▸ What is expected:
Within the records below, reproduce without change the lines from the line that has "[run_inv P], every run preserves [P]. *)" through the line that has "#[export] Instance M_ret", and only those.

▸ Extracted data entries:

(* ===== verification/Monad.v ===== *)
(** A state monad for the parts of the program that thread a large state
    through many calls ([lifecycled], [tx/main.c]): stdpp's [mret] and [mbind]
    over [S -> A * S], with the two ways of reasoning the components use --
    [keeps R], every run relates the states before and after by [R], and
    [run_inv P], every run preserves [P]. *)

From S2P Require Import Prelude.

Definition M (S A : Type) : Type := S -> A * S.

#[export] Instance M_ret {S} : MRet (M S) := fun A (a : A) s => (a, s).
#[export] Instance M_bind {S} : MBind (M S) := fun A B (f : A -> M S B) (m : M S A) s => let '(a, s) := m s in f a s.

Section operations.
Context {S : Type}.

Definition get : M S S := fun s => (s, s).
Definition gets {A} (f : S -> A) : M S A := fun s => (f s, s).
Definition modify (f : S -> S) : M S unit := fun s => (tt, f s).
Definition when (c : bool) (m : M S unit) : M S unit := if c then m else mret tt.

(** The loop over a list, and a sequence of steps. *)
Fixpoint mfor {A} (f : A -> M S unit) (l : list A) : M S unit :=
  match l with
  | [] => mret tt
  | a :: l => f a ;; mfor f l
  end.
End operations.

(** ** Every run stays within a relation *)

Section keeps.
Context {S : Type}.

Definition keeps (R : S -> S -> Prop) {A} (m : M S A) : Prop := forall s, R s (m s).2.
Definition run_inv (P : S -> Prop) {A} (m : M S A) : Prop := forall s, P s -> P (m s).2.

Section relation.
Context (R : S -> S -> Prop) `{!PreOrder R}.
Context {A B : Type}.

Lemma keeps_ret (a : A) : keeps R (mret a).
Proof. by intros s. Qed.
Lemma keeps_bind (m : M S A) (f : A -> M S B) : keeps R m -> (forall a, keeps R (f a)) -> keeps R (m ≫= f).
Proof. intros Hm Hf s; specialize (Hm s); cbv [mbind M_bind]; destruct (m s) as [a s1]; etrans; [exact Hm|apply Hf]. Qed.
Lemma keeps_gets (f : S -> A) : keeps R (gets f).
Proof. by intros s. Qed.
Lemma keeps_modify (f : S -> S) : (forall s, R s (f s)) -> keeps R (modify f).
Proof. by intros H s. Qed.
Lemma keeps_when c (m : M S unit) : keeps R m -> keeps R (when c m).
Proof. destruct c; [done|by intros _ s]. Qed.
End relation.

Lemma keeps_get (R : S -> S -> Prop) `{!PreOrder R} : keeps R get.
Proof. by intros s. Qed.

Lemma keeps_mfor (R : S -> S -> Prop) `{!PreOrder R} {A} (f : A -> M S unit) l :
  (forall a, keeps R (f a)) -> keeps R (mfor f l).
Proof. intros Hf; induction l as [|a l IH]; [by intros s|]; by apply keeps_bind; [| |intros []]. Qed.

Lemma keeps_impl (R Q : S -> S -> Prop) {A} (m : M S A) : (forall s t, R s t -> Q s t) -> keeps R m -> keeps Q m.
Proof. intros H Hm s; apply H, Hm. Qed.

(** From states with [P] every run ends in one with [Q]. *)
Definition leads (P Q : S -> Prop) {A} (m : M S A) : Prop := forall s, P s -> Q (m s).2.

Lemma leads_bind (P Q R : S -> Prop) {A B} (m : M S A) (f : A -> M S B) :
  leads P Q m -> (forall a, leads Q R (f a)) -> leads P R (m ≫= f).
Proof. intros Hm Hf s Hs; specialize (Hm s Hs); cbv [mbind M_bind]; destruct (m s) as [a s1]; by apply Hf. Qed.

Section invariant.
Context (P : S -> Prop) {A B : Type}.

Lemma inv_ret (a : A) : run_inv P (mret a).
Proof. by intros s. Qed.
Lemma inv_bind (m : M S A) (f : A -> M S B) : run_inv P m -> (forall a, run_inv P (f a)) -> run_inv P (m ≫= f).
Proof. intros Hm Hf s Hs; specialize (Hm s Hs); cbv [mbind M_bind]; destruct (m s) as [a s1]; by apply Hf. Qed.
Lemma inv_gets (f : S -> A) : run_inv P (gets f).
Proof. by intros s. Qed.
Lemma inv_modify (f : S -> S) : (forall s, P s -> P (f s)) -> run_inv P (modify f).
Proof. by intros H s Hs; apply H. Qed.
Lemma inv_when c (m : M S unit) : run_inv P m -> run_inv P (when c m).
Proof. destruct c; [done|intros; by intros s]. Qed.
End invariant.

Lemma inv_mfor (P : S -> Prop) {A} (f : A -> M S unit) l : (forall a, run_inv P (f a)) -> run_inv P (mfor f l).
Proof. intros Hf; induction l as [|a l IH]; [by intros s|]; by apply inv_bind; [|intros []]. Qed.

(** The value of a bind that starts with a known step. *)
Lemma bind_eq {A B} (m : M S A) (f : A -> M S B) s a s' : m s = (a, s') -> (m ≫= f) s = f a s'.
Proof. intros E; cbv [mbind M_bind]; by rewrite E. Qed.
Lemma bind_run {A B} (m : M S A) (f : A -> M S B) s : (m ≫= f) s = f (m s).1 (m s).2.
Proof. cbv [mbind M_bind]; by destruct (m s). Qed.
End keeps.

(** ** What holds after a run

    [wp m Q s]: the run of [m] from [s] ends with a value and a state that [Q]
    holds of. *)

Section post.
Context {S A B : Type}.

Definition wp {A} (m : M S A) (Q : A -> S -> Prop) (s : S) : Prop := Q (m s).1 (m s).2.

Lemma wp_ret (a : A) (Q : A -> S -> Prop) s : Q a s -> wp (mret a) Q s.
Proof. done. Qed.
Lemma wp_bind (m : M S A) (f : A -> M S B) Q s : wp m (fun a => wp (f a) Q) s -> wp (m ≫= f) Q s.
Proof. unfold wp; by rewrite bind_run. Qed.
Lemma wp_mono (m : M S A) (P Q : A -> S -> Prop) s : wp m P s -> (forall a t, P a t -> Q a t) -> wp m Q s.
Proof. unfold wp; auto. Qed.
Lemma wp_when c (m : M S unit) Q s : (c = true -> wp m Q s) -> (c = false -> Q tt s) -> wp (when c m) Q s.
Proof. destruct c; intros H1 H2; [by apply H1|by apply H2]. Qed.
Lemma wp_run (m : M S A) (Q : A -> S -> Prop) s a t : m s = (a, t) -> wp m Q s -> Q a t.
Proof. unfold wp; by intros ->. Qed.
End post.

Lemma wp_mfor_app {S A} (f : A -> M S unit) l1 l2 Q s : wp (mfor f l1) (fun _ => wp (mfor f l2) Q) s -> wp (mfor f (l1 ++ l2)) Q s.
Proof.
  revert s; induction l1 as [|a l1 IH]; intros s; [done|]; cbn [mfor app]; unfold wp; rewrite !bind_run; apply IH.
Qed.

(** ** A component's operation inside a larger state *)

Section lift.
Context {S W : Type} (proj : S -> W) (upd : W -> S -> S).

Definition lift {A} (m : M W A) : M S A := fun s => let '(a, w) := m (proj s) in (a, upd w s).

Lemma keeps_lift (R : S -> S -> Prop) {A} (m : M W A) : (forall s w, R s (upd w s)) -> keeps R (lift m).
Proof. intros H s; unfold lift; destruct (m (proj s)); apply H. Qed.
End lift.

(** Unfold the operation at the head of the goal. *)
Ltac term_head t := lazymatch t with ?f _ => term_head f | _ => t end.
Ltac unfold_op := match goal with |- keeps _ ?m => let h := term_head m in unfold h end.

(** Walk through an operation: sequencing, tests and matches. *)
Ltac keeps_walk leaf := repeat match goal with
  | |- keeps _ (mret _) => apply keeps_ret, _
  | |- keeps ?R (mbind ?f ?m) => apply (keeps_bind R m f); [|intros ?]
  | |- keeps _ (when _ _) => apply keeps_when; [apply _|]
  | |- keeps _ (if ?b then _ else _) => destruct b
  | |- keeps _ (let '(_, _) := ?x in _) => destruct x
  | |- keeps _ (match ?x with _ => _ end) => destruct x
  | |- keeps _ (mfor _ _) => apply (keeps_mfor _); intros ?
  | |- keeps _ (let _ := _ in _) => cbv zeta
  | |- keeps _ _ => leaf
  end.

Ltac inv_walk leaf := repeat match goal with
  | |- run_inv _ (mret _) => apply inv_ret
  | |- run_inv ?P (mbind ?f ?m) => apply (inv_bind P m f); [|intros ?]
  | |- run_inv _ (when _ _) => apply inv_when
  | |- run_inv _ (if ?b then _ else _) => destruct b
  | |- run_inv _ (let '(_, _) := ?x in _) => destruct x
  | |- run_inv _ (match ?x with _ => _ end) => destruct x
  | |- run_inv _ (let _ := _ in _) => cbv zeta
  | |- run_inv _ _ => leaf
  end.
Ltac unfold_inv_op := match goal with |- run_inv _ ?m => let h := term_head m in unfold h end.
(** [n] turns, or fewer if one leaves the loop. *)
Fixpoint tx_turns (fuel n : nat) : Mt turn :=
  match n with
  | O => mret Go_on
  | S n =>
      t ← tx_turn fuel;
      match t with
      | Go_on => tx_turns fuel n
      | t => mret t
      end
  end.
End loop.

(** The state in front of the loop. *)
Definition tx_loop_init (l : link) (slot buf_size : Z) (ring_id : Z * Z) (now_s : double) (flushed_ms : Z) : tx_loop :=
  mk_loop sctx_init 0 sf_zero 1 delay_init (mk_bs slot true 0 flushed_ms 0 0 0) 0 0 now_s ring_id buf_size l slot.
Lemma apply_cut_keeps target st w rs :
  have_applied st = true -> min_kbps cfg <= target < last_applied_kbps st -> holds st rs ->
  let '(s, k, fl, w') := apply_cut target (last_applied_kbps st) (floor_kbps st) 1 w in
  exists ext, asked w ext w' /\ forall st',
    have_applied st' = true -> floor_kbps st' = fl -> last_applied_kbps st' = (if ok2xx s then k else last_applied_kbps st) ->
    holds st' (rs ++ ext).
Proof using Hcfg HF HL.
  intros Hhave Ht [Ha Hf Hw Hl]; pose proof (Hl Hhave) as Hla; rewrite Hhave in Ha.
  pose proof (apply_cut_spec F 1 target (last_applied_kbps st) (floor_kbps st) w
    ltac:(intros b _ (pre & w0 & _ & Hb); specialize (HF (Set_bitrate b) b w0 eq_refl Hb); lia) ltac:(lia) ltac:(lia) ltac:(lia)) as Hc.
  destruct (apply_cut target _ _ 1 w) as [[[s k] fl] w']; destruct Hc as (ext & Hasked & _ & Hin & Hk & Hfl & Hacc).
  exists ext; split; [done|]; intros st' E1 E2 E3; constructor; rewrite ?E1, ?E2, ?E3.
  - rewrite accepted_app, Ha, Hacc; by destruct (ok2xx s).
  - lia.
  - apply asked_within_app; split; [done|]; eapply list.Forall_impl; [exact Hin|]; cbn; intros x Hx q Hq; specialize (Hx q Hq); lia.
  - intros _; destruct (ok2xx s); lia.
Qed.

Lemma fast_cut_keeps now factor st w rs : have_applied st = true -> holds st rs ->
  exists ext, asked w ext (fast_cut cfg now factor st w).2 /\ holds (fast_cut cfg now factor st w).1 (rs ++ ext).
Proof using Hcfg HF HL.
  intros Hhave Hh; unfold fast_cut; set (target := clamp_u32 _ _ _).
  assert (Ht : min_kbps cfg <= target).
  { destruct Hh as [_ Hf _ _]; pose proof (clamp_u32_within (f2u32 (dofZ (last_applied_kbps st) * factor)%D)
      (floor_kbps st) (max_kbps cfg) ltac:(lia)) as Hc; fold target in Hc; lia. }
  clearbody target; destruct (Z.ltb_spec target (last_applied_kbps st)) as [Hlt|_]; [|by apply keeps_nothing].
  pose proof (apply_cut_keeps target st w rs Hhave ltac:(lia) Hh) as Hc; destruct (apply_cut target _ _ 1 w) as [[[s k] fl] w'].
  destruct Hc as (ext & Ha & Hn); exists ext; destruct (ok2xx s); (split; [done|]); by apply Hn.
Qed.

Lemma ldpc_path_keeps now : keeps (ldpc_path cfg now).
Proof using Hcfg HF HL.
  intros st w rs Hh; unfold ldpc_path; destruct (_ && have_applied st && _ && _) eqn:E; [|by apply keeps_nothing].
  apply andb_true_iff in E as [[[_ E]%andb_true_iff _]%andb_true_iff _].
  pose proof (read_ldpc_asked w) as Hl; destruct (read_ldpc_ratio w) as [[ratio|] w1]; cbn [snd] in Hl;
    (apply (keeps_read w w1); [done|]); [|by apply keeps_nothing].
  destruct (_ >=? _)%D; [|by apply keeps_nothing]; by apply fast_cut_keeps.
Qed.

Lemma retx_path_keeps now : keeps (retx_path cfg now).
Proof using Hcfg HF HL.
  intros st w rs Hh; unfold retx_path; pose proof (load_asked BC_RETX_TOO_MANY w) as Hl.
  destruct (bc_load BC_RETX_TOO_MANY w) as [c w1]; cbn [snd] in Hl; apply (keeps_read w w1); [done|].
  set (st1 := st <| retx_events := _ |>); assert (Hh1 : holds st1 rs) by exact Hh.
  destruct (_ && have_applied st1 && _ && _) eqn:E; [|by apply keeps_nothing].
  apply andb_true_iff in E as [[[_ E]%andb_true_iff _]%andb_true_iff _]; pose proof (load_asked BC_RETX_TOO_MANY w1) as Hl2.
  destruct (bc_load BC_RETX_TOO_MANY w1) as [c2 w2]; cbn [snd] in Hl2; apply (keeps_read w1 w2); [done|].
  destruct (negb _); [|by apply keeps_nothing]; by apply fast_cut_keeps.
Qed.

(** What the radio's path may ask for. *)
Lemma mcs_target_ok now link st rs cutting target : holds st rs -> mcs_target cfg now link st = Some (cutting, target) ->
  min_kbps cfg <= target <= max_kbps cfg /\ (cutting = true -> have_applied st = true /\ target < last_applied_kbps st).
Proof using Hcfg.
  intros [_ Hf _ Hl]; unfold mcs_target; set (t0 := clamp_u32 _ _ _).
  assert (Ht0 : min_kbps cfg <= t0 <= max_kbps cfg).
  { pose proof (clamp_u32_within (f2u32 (dofZ link * margin cfg)%D) (floor_kbps st) (max_kbps cfg) ltac:(lia)) as Hc.
    fold t0 in Hc; lia. }
  clearbody t0; destruct (have_applied st) eqn:Ehave; cbn [andb].
  - specialize (Hl eq_refl); destruct (too_close cfg t0 st); [done|]; destruct (Z.ltb_spec t0 (last_applied_kbps st)) as [Hlt|Hge]; cbn [andb negb].
    { destruct (negb _); [done|]; intros [= <- <-]; by split. }
    destruct (negb _); [done|]; destruct (_ || _); [done|].
    destruct (Z.leb_spec (ramp_target cfg now t0 st) (last_applied_kbps st)) as [|Hgt]; [done|].
    intros [= <- <-]; split; [|done]; pose proof (ramp_target_le cfg now t0 st); lia.
  - intros [= <- <-]; by split.
Qed.

Lemma mcs_path_keeps now : keeps (mcs_path cfg now).
Proof using Hcfg HF HL.
  intros st w rs Hh; unfold mcs_path; pose proof (load_asked BC_WAKE w) as Hl; destruct (bc_load BC_WAKE w) as [k1 w1].
  cbn [snd] in Hl; apply (keeps_read w w1); [done|]; pose proof (load_asked BC_WAKE w1) as Hl1.
  destruct (bc_load BC_WAKE w1) as [k2 w2]; cbn [snd] in Hl1; apply (keeps_read w1 w2); [done|].
  destruct (_ && _ && _); [by apply keeps_nothing|]; pose proof (load_asked BC_SLOT w2) as Hl2.
  destruct (bc_load BC_SLOT w2) as [slot w3]; cbn [snd] in Hl2; apply (keeps_read w2 w3); [done|].
  pose proof (read_tx_throughput_asked slot w3) as Hl3; destruct (read_tx_throughput_kbps slot w3) as [[link|] w4]; cbn [snd] in Hl3;
    (apply (keeps_read w3 w4); [done|]); [|by apply keeps_nothing].
  set (st1 := note_swing _ _ _ _); assert (Hh1 : holds st1 rs).
  { unfold st1, note_swing; cbv zeta; destruct (_ && _); [exact Hh|]; destruct (_ && _ && _); exact Hh. }
  clearbody st1; destruct (mcs_target cfg now link st1) as [[cutting target]|] eqn:Et; [|by apply keeps_nothing].
  destruct (mcs_target_ok now link st1 rs cutting target Hh1 Et) as [Hin Hcut]; unfold mcs_apply.
  destruct cutting; cbn [andb].
  - destruct (Hcut eq_refl) as [Hhave Hlt]; rewrite Hhave.
    pose proof (apply_cut_keeps target st1 w4 rs Hhave ltac:(lia) Hh1) as Hc; destruct (apply_cut target _ _ 1 w4) as [[[s k] fl] w'].
    destruct Hc as (ext & Ha & Hn); exists ext; destruct (ok2xx s); cbn [negb fst snd]; (split; [done|]); by apply Hn.
  - destruct (holds_http (Set_bitrate target) st1 w4 rs Hh1) as [Ha Hn]; [intros k [= <-]; lia|].
    destruct (http_set (Set_bitrate target) w4) as [s w5]; cbn [fst snd asked_kbps] in *; exists [(Set_bitrate target, s)].
    destruct (ok2xx s); cbn [negb fst snd]; (split; [done|]); [by apply Hn|by destruct Hn].
Qed.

▸ Response to this exercise:
    [run_inv P], every run preserves [P]. *)

From S2P Require Import Prelude.

Definition M (S A : Type) : Type := S -> A * S.

#[export] Instance M_ret {S} : MRet (M S) := fun A (a : A) s => (a, s).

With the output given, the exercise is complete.